After locating the line that contains "if HasPrefix f1" in the records below, write out exactly that line and each line after it through the one that contains "Ret (Some (TContains, TrimSuffix", and nothing else.

[Collected data]
#####

(* ===== verification/Reference.v ===== *)
(** * Names of protocols and ports (service/network/reference)

    The lookup tables, and that every name the lookups give for a protocol or a
    port is read back as the same number (the rendering and parsing of endpoint
    rules relies on it). *)

From S2P Require Import Prelude GoStrings GoText.

(** The value of the first entry with key [k]. *)
Fixpoint lookupKey {K V} `{EqDecision K} (k : K) (l : list (K * V)) : option V :=
  match l with
  | [] => None
  | (k', v) :: l => if bool_decide (k = k') then Some v else lookupKey k l
  end.

Definition portNames : list (Z * str) :=
  [(20, $"FTP-DATA"); (21, $"FTP"); (22, $"SSH"); (23, $"TELNET"); (25, $"SMTP"); (43, $"WHOIS");
   (53, $"DNS"); (67, $"DHCP_SERVER"); (68, $"DHCP_CLIENT"); (69, $"TFTP"); (80, $"HTTP");
   (110, $"POP3"); (123, $"NTP"); (143, $"IMAP"); (161, $"SNMP"); (179, $"BGP"); (194, $"IRC");
   (389, $"LDAP"); (443, $"HTTPS"); (445, $"SMB"); (587, $"SMTP_ALT"); (465, $"SMTP_SSL");
   (993, $"IMAP_SSL"); (995, $"POP3_SSL")].
Definition portNumbers : list (str * Z) :=
  [($"FTP-DATA", 20); ($"FTP", 21); ($"SSH", 22); ($"TELNET", 23); ($"SMTP", 25); ($"WHOIS", 43);
   ($"DNS", 53); ($"DHCP-SERVER", 67); ($"DHCP_SERVER", 67); ($"DHCP-CLIENT", 68);
   ($"DHCP_CLIENT", 68); ($"TFTP", 69); ($"HTTP", 80); ($"POP3", 110); ($"NTP", 123);
   ($"IMAP", 143); ($"SNMP", 161); ($"BGP", 179); ($"IRC", 194); ($"LDAP", 389); ($"HTTPS", 443);
   ($"SMB", 445); ($"SMTP-ALT", 587); ($"SMTP_ALT", 587); ($"SMTP-SSL", 465); ($"SMTP_SSL", 465);
   ($"IMAP-SSL", 993); ($"IMAP_SSL", 993); ($"POP3-SSL", 995); ($"POP3_SSL", 995)].
Definition protocolNames : list (Z * str) :=
  [(1, $"ICMP"); (2, $"IGMP"); (6, $"TCP"); (17, $"UDP"); (27, $"RDP"); (58, $"ICMP6");
   (33, $"DCCP"); (136, $"UDP-LITE")].
Definition protocolNumbers : list (str * Z) :=
  [($"ICMP", 1); ($"IGMP", 2); ($"TCP", 6); ($"UDP", 17); ($"RDP", 27); ($"DCCP", 33);
   ($"ICMP6", 58); ($"UDP-LITE", 136)].

Section reference.
Context `{UnicodeTables}.

Definition GetPortName (port : Z) : str := default (Itoa port) (lookupKey port portNames).
Definition GetPortNumber (port : str) : option Z := lookupKey (ToUpper port) portNumbers.
Definition GetProtocolName (protocol : Z) : str :=
  default (Itoa protocol) (lookupKey protocol protocolNames).
Definition GetProtocolNumber (protocol : str) : option Z :=
  lookupKey (ToUpper protocol) protocolNumbers.
End reference.

Definition IsPacketProtocol (protocol : Z) : bool := existsb (Z.eqb protocol) [1; 17; 27; 58; 33; 136].
Definition IsStreamProtocol (protocol : Z) : bool := protocol =? 6.
Definition IsICMP (protocol : Z) : bool := existsb (Z.eqb protocol) [1; 58].

(** ** Facts *)
Lemma lookupKey_in {K V} `{EqDecision K} (k : K) (l : list (K * V)) v :
  lookupKey k l = Some v -> (k, v) ∈ l.
Proof.
  induction l as [|[k' v'] l IH]; simpl; [done|]. case_bool_decide; [|set_solver].
  intros [= ->]. subst. left.
Qed.

(** The characters of the names: letters, digits, underscores and dashes. *)
Definition nameChar (c : ascii) : bool := isUpper c || isDigit c || oneOf $"_-" c.

Lemma portNames_ok `{UnicodeTables} p w : lookupKey p portNames = Some w ->
  GetPortNumber w = Some p /\ 0 < p < 2 ^ 16 /\ all nameChar w = true /\ ParseUint w 16 = None /\
  ("-"%char ∈ w -> p = 20) /\ "/"%char ∉ w.
Proof.
  intros Hl%lookupKey_in. unfold GetPortNumber, portNames in *.
  repeat (apply elem_of_cons in Hl as [[= -> ->]|Hl];
    [split; [vm_compute; reflexivity|]; split; [lia|];
     split; [vm_compute; reflexivity|]; split; [vm_compute; reflexivity|]; set_solver|]).
  by apply elem_of_nil in Hl.
Qed.
Lemma protocolNames_ok `{UnicodeTables} p w : lookupKey p protocolNames = Some w ->
  GetProtocolNumber w = Some p /\ 0 < p < 2 ^ 8 /\ all nameChar w = true /\ ParseUint w 8 = None /\
  "/"%char ∉ w.
Proof.
  intros Hl%lookupKey_in. unfold GetProtocolNumber, protocolNames in *.
  repeat (apply elem_of_cons in Hl as [[= -> ->]|Hl];
    [split; [vm_compute; reflexivity|]; split; [lia|];
     split; [vm_compute; reflexivity|]; split; [vm_compute; reflexivity|]; set_solver|]).
  by apply elem_of_nil in Hl.
Qed.
(* ===== verification/EntityFacts.v ===== *)
(** * Facts about entities

    What [MatchLists] finds, that the country lookup never dereferences the nil
    location, and that every list is loaded at most once. *)

From S2P Require Import Prelude GoStrings GoText GoNet NetUtils Entity.

(** ** Distinct lists *)
Lemma elem_of_makeDistinctGo seen l v : v ∈ makeDistinctGo seen l <-> v ∈ l /\ v ∉ seen.
Proof.
  revert seen. induction l as [|w l IH]; intros seen; simpl; [set_solver|].
  case_bool_decide as H; [|rewrite elem_of_cons]; rewrite IH; [set_solver|].
  rewrite !elem_of_cons. destruct (decide (v = w)) as [->|]; [naive_solver|]. naive_solver.
Qed.
Lemma elem_of_makeDistinct l v : v ∈ makeDistinct l <-> v ∈ l.
Proof. unfold makeDistinct. rewrite elem_of_makeDistinctGo. set_solver. Qed.
Lemma NoDup_makeDistinctGo seen l : NoDup (makeDistinctGo seen l).
Proof.
  revert seen. induction l as [|w l IH]; intros seen; simpl; [constructor|].
  case_bool_decide; [done|]. constructor; [|done]. rewrite elem_of_makeDistinctGo. set_solver.
Qed.
Lemma NoDup_makeDistinct l : NoDup (makeDistinct l).
Proof. apply NoDup_makeDistinctGo. Qed.

Section facts.
Context `{IntelEnv}.

(** [l] is a list on which the entity occurs under [key]. *)
Definition occursOn (e : Entity) (key l : str) : Prop :=
  exists ls, ListOccurences e !! key = Some ls /\ l ∈ ls.
(* ===== verification/EndpointParse.v ===== *)
(** * Parsing endpoint rules (service/profile/endpoints)

    [parseEndpoint] and [ParseEndpoints].  A parser of one rule type returns an
    endpoint, no endpoint (the text is of another type) or an error; a panic is
    an index out of range. *)

From S2P Require Import Prelude GoStrings GoText GoNet NetUtils Reference Entity Endpoints.

Abbreviation parsed := (outcome str (option Endpoint)).

Section parse.
Context `{UnicodeTables, DNSLib}.

(** The quotation mark. *)
Definition quote : str := [ascii_of_nat 34].
Definition invalidDefinitionError (fields : list str) (msg : str) : str :=
  $"invalid endpoint definition: " ++ quote ++ Join fields $" " ++ quote ++ $" - " ++ msg.
Definition invalid {A} (fields : list str) (msg : str) : outcome str A :=
  Err (invalidDefinitionError fields msg).

(** A port number, or else a port name. *)
Definition parsePort (w : str) : option Z :=
  match ParseUint w 16 with Some n => Some n | None => GetPortNumber w end.
Definition parseProtocol (w : str) : option Z :=
  match ParseUint w 8 with Some n => Some n | None => GetProtocolNumber w end.

Definition parsePorts (fields : list str) (ep : EndpointBase) (w : str) : outcome str EndpointBase :=
  if eqs w [] || eqs w $"*" then invalid fields $"omit port if should match any" else
  let portSplitted := Split w "-" in
  if (2 <? length portSplitted)%nat then invalid fields $"ports must be in format from-to" else
  match parsePort (nth 0 portSplitted []) with
  | None => invalid fields $"port number parsing error"
  | Some n16 =>
      if n16 =? 0 then invalid fields $"port number cannot be 0" else
      let ep := ep <| StartPort := n16 |> in
      match (if (1 <? length portSplitted)%nat then parsePort (nth 1 portSplitted []) else Some n16) with
      | None => invalid fields $"port number parsing error"
      | Some n16 =>
          if n16 =? 0 then invalid fields $"port number cannot be 0" else Ret (ep <| EndPort := n16 |>)
      end
  end.
Definition parseProtoPorts (fields : list str) (ep : EndpointBase) (w : str) : outcome str EndpointBase :=
  let splitted := Split w "/" in
  if (2 <? length splitted)%nat then invalid fields $"protocol and port must be in format <protocol>/<port>" else
  let proto := nth 0 splitted [] in
  if eqs proto [] then invalid fields $"protocol can't be empty" else
  match (if eqs proto $"*" then Some 0 else parseProtocol proto) with
  | None => invalid fields $"protocol number parsing error"
  | Some n8 =>
      let ep := if eqs proto $"*" then ep else ep <| EProtocol := n8 |> in
      ep ← (if (1 <? length splitted)%nat then parsePorts fields ep (nth 1 splitted []) else Ret ep);
      if (EProtocol ep =? 0) && (StartPort ep =? 0)
      then invalid fields $"omit protocol/port if should match any" else Ret ep
  end.

(** [ep.parsePPP(ep, fields)] for a new endpoint with the target [t]. *)
Definition parsePPP (t : target) (fields : list str) : parsed :=
  ep ← (if (length fields =? 2)%nat then Ret (mkBase 0 0 0 false) : outcome str EndpointBase
        else if (length fields =? 3)%nat then
          parseProtoPorts fields (mkBase 0 0 0 false) (nth 2 fields [])
        else invalid fields $"there should be only 2 or 3 segments");
  f0 ← go_index fields 0;
  if eqs f0 $"+" then Ret (Some (mkEp (ep <| EPermitted := true |>) t))
  else if eqs f0 $"-" then Ret (Some (mkEp (ep <| EPermitted := false |>) t))
  else invalid fields $"invalid permission prefix".

Definition parseTypeAny (fields : list str) : parsed :=
  f1 ← go_index fields 1;
  if eqs f1 $"*" then parsePPP EndpointAny fields else Ret None.
Definition parseTypeIP (fields : list str) : parsed :=
  f1 ← go_index fields 1;
  match ParseIP f1 with Some ip => parsePPP (EndpointIP ip) fields | None => Ret None end.
Definition parseTypeIPRange (fields : list str) : parsed :=
  f1 ← go_index fields 1;
  match ParseCIDR f1 with Some n => parsePPP (EndpointIPRange n) fields | None => Ret None end.

(** [^[A-Z]{2}$], [^C:[A-Z]{2}$] and [^AS[0-9]+$] *)
Definition countryRegex (s : str) : bool := (length s =? 2)%nat && all isUpper s.
Definition continentRegex (s : str) : bool :=
  match TrimPrefixOpt $"C:" s with Some r => countryRegex r | None => false end.
Definition asnRegex (s : str) : bool :=
  match TrimPrefixOpt $"AS" s with
  | Some r => negb (bool_decide (r = [])) && all isDigit r
  | None => false
  end.

Definition parseTypeCountry (fields : list str) : parsed :=
  f1 ← go_index fields 1;
  if countryRegex f1 then parsePPP (EndpointCountry (ToUpper f1)) fields else Ret None.
Definition parseTypeContinent (fields : list str) : parsed :=
  f1 ← go_index fields 1;
  if continentRegex f1
  then parsePPP (EndpointContinent (TrimPrefix (ToUpper f1) $"C:")) fields else Ret None.
Definition parseTypeASN (fields : list str) : parsed :=
  f1 ← go_index fields 1;
  if asnRegex f1 then
    let asnString := TrimPrefix f1 $"AS" in
    match ParseUint asnString 64 with
    | None => Err ($"failed to parse AS number " ++ asnString)
    | Some asn => parsePPP (EndpointASN asn) fields
    end
  else Ret None.

Fixpoint scopeLoop (vals : list str) (scopes : Z) : option Z :=
  match vals with
  | [] => Some scopes
  | val :: vals =>
      if eqs val $"localhost" then scopeLoop vals (Z.lxor scopes scopeLocalhost)
      else if eqs val $"lan" then scopeLoop vals (Z.lxor scopes scopeLAN)
      else if eqs val $"internet" then scopeLoop vals (Z.lxor scopes scopeInternet)
      else None
  end.
Definition parseTypeScope (fields : list str) : parsed :=
  f1 ← go_index fields 1;
  match scopeLoop (Split (ToLower f1) ",") 0 with
  | Some scopes => parsePPP (EndpointScope scopes) fields
  | None => Ret None
  end.
Definition parseTypeList (fields : list str) : parsed :=
  f1 ← go_index fields 1;
  if HasPrefix f1 $"L:" then
    let lists := Split (TrimPrefix f1 $"L:") "," in
    parsePPP (EndpointLists lists ($"L:" ++ Join lists $",")) fields
  else Ret None.

(** [^[a-z0-9\.-]+$] and [^[0-9\.:]+$] *)
Definition allowedDomainChars (s : str) : bool :=
  negb (bool_decide (s = [])) && all (fun c => isLower c || isDigit c || oneOf $".-" c) s.
Definition looksLikeAnIP (s : str) : bool :=
  negb (bool_decide (s = [])) && all (fun c => isDigit c || oneOf $".:" c) s.

(** The match type, domain and zone of a domain in lower case with its ending
    fixed; an error; or no domain rule. *)
Definition domainForm (domain : str) : outcome str (option (matchType * str * str * bool)) :=
  if HasPrefix domain $"*" && HasSuffix domain $"*" then
    Ret (Some (TContains, TrimSuffix (TrimPrefix domain $"*") $"*", [], false))
  else if HasSuffix domain $"*" then
    let d := TrimSuffix domain $"*" in
    if HasPrefix d $"." then Ret None
    else if looksLikeAnIP d
    then Err $"use CIDR notation (eg. 10.0.0.0/24) for matching ip address ranges"
    else Ret (Some (TPrefix, d, [], false))
  else if HasPrefix domain $"*" then Ret (Some (TSuffix, TrimPrefix domain $"*", [], false))
  else if HasPrefix domain $"." then
    let d := TrimPrefix domain $"." in Ret (Some (TZone, d, $"." ++ d, true))
  else Ret (Some (TExact, domain, [], true)).

(** [switch domain[len(domain)-1]]: a dot is added unless it ends in one or in a
    wildcard. *)
Definition fixEnding (domain : str) : outcome str str :=
  match last domain with
  | None => Panic
  | Some c => Ret (if oneOf $".*" c then domain else domain ++ $".")
  end.
Definition parseTypeDomain (fields : list str) : parsed :=
  orig ← go_index fields 1;
  domain ← fixEnding orig;
  if looksLikeAnIP domain then Ret None else
  form ← domainForm (ToLower domain);
  match form with
  | None => Ret None
  | Some (mt, d, zone, needValidFQDN) =>
      if needValidFQDN && negb (IsValidFqdn d) then Ret None
      else if negb needValidFQDN && negb (allowedDomainChars d) then Ret None
      else if Contains d $".." then Ret None
      else parsePPP (EndpointDomain orig d zone mt) fields
  end.

(** The parsers in the order they are tried. *)
Definition typeParsers : list (list str -> parsed) :=
  [parseTypeAny; parseTypeIP; parseTypeIPRange; parseTypeCountry; parseTypeContinent;
   parseTypeASN; parseTypeScope; parseTypeList; parseTypeDomain].
Fixpoint tryParsers (ps : list (list str -> parsed)) (value : str) (fields : list str)
    : outcome str Endpoint :=
  match ps with
  | [] => Err ($"unknown endpoint definition: " ++ quote ++ value ++ quote)
  | p :: ps =>
      r ← p fields;
      match r with Some ep => Ret ep | None => tryParsers ps value fields end
  end.
(** The fields before the first one that starts with [#]. *)
Fixpoint removeComment (fields : list str) : list str :=
  match fields with
  | [] => []
  | f :: fields => if HasPrefix f $"#" then [] else f :: removeComment fields
  end.
Definition parseEndpoint (value : str) : outcome str Endpoint :=
  let fields := Fields value in
  if (length fields <? 2)%nat then Err ($"invalid endpoint definition: " ++ quote ++ value ++ quote) else
  tryParsers typeParsers value (removeComment fields).

(** [ParseEndpoints]: the endpoints that parse, and the number of errors with the
    first one. *)
Fixpoint parseEntries (entries : list str) : outcome str (list (option Endpoint) * list str) :=
  match entries with
  | [] => Ret ([], [])
  | entry :: entries =>
      match parseEndpoint entry with
      | Panic => Panic
      | Err e => '(eps, errs) ← parseEntries entries; Ret (eps, e :: errs)
      | Ret ep => '(eps, errs) ← parseEntries entries; Ret (Some ep :: eps, errs)
      end
  end.
Definition ParseEndpoints (entries : list str)
    : outcome str (list (option Endpoint) * option (nat * str)) :=
  '(eps, errs) ← parseEntries entries;
  Ret (eps, match errs with [] => None | first :: _ => Some (length errs, first) end).
End parse.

#####

§ **ANSWER AREA**:
  if HasPrefix f1 $"L:" then
    let lists := Split (TrimPrefix f1 $"L:") "," in
    parsePPP (EndpointLists lists ($"L:" ++ Join lists $",")) fields
  else Ret None.

(** [^[a-z0-9\.-]+$] and [^[0-9\.:]+$] *)
Definition allowedDomainChars (s : str) : bool :=
  negb (bool_decide (s = [])) && all (fun c => isLower c || isDigit c || oneOf $".-" c) s.
Definition looksLikeAnIP (s : str) : bool :=
  negb (bool_decide (s = [])) && all (fun c => isDigit c || oneOf $".:" c) s.

(** The match type, domain and zone of a domain in lower case with its ending
    fixed; an error; or no domain rule. *)
Definition domainForm (domain : str) : outcome str (option (matchType * str * str * bool)) :=
  if HasPrefix domain $"*" && HasSuffix domain $"*" then
    Ret (Some (TContains, TrimSuffix (TrimPrefix domain $"*") $"*", [], false))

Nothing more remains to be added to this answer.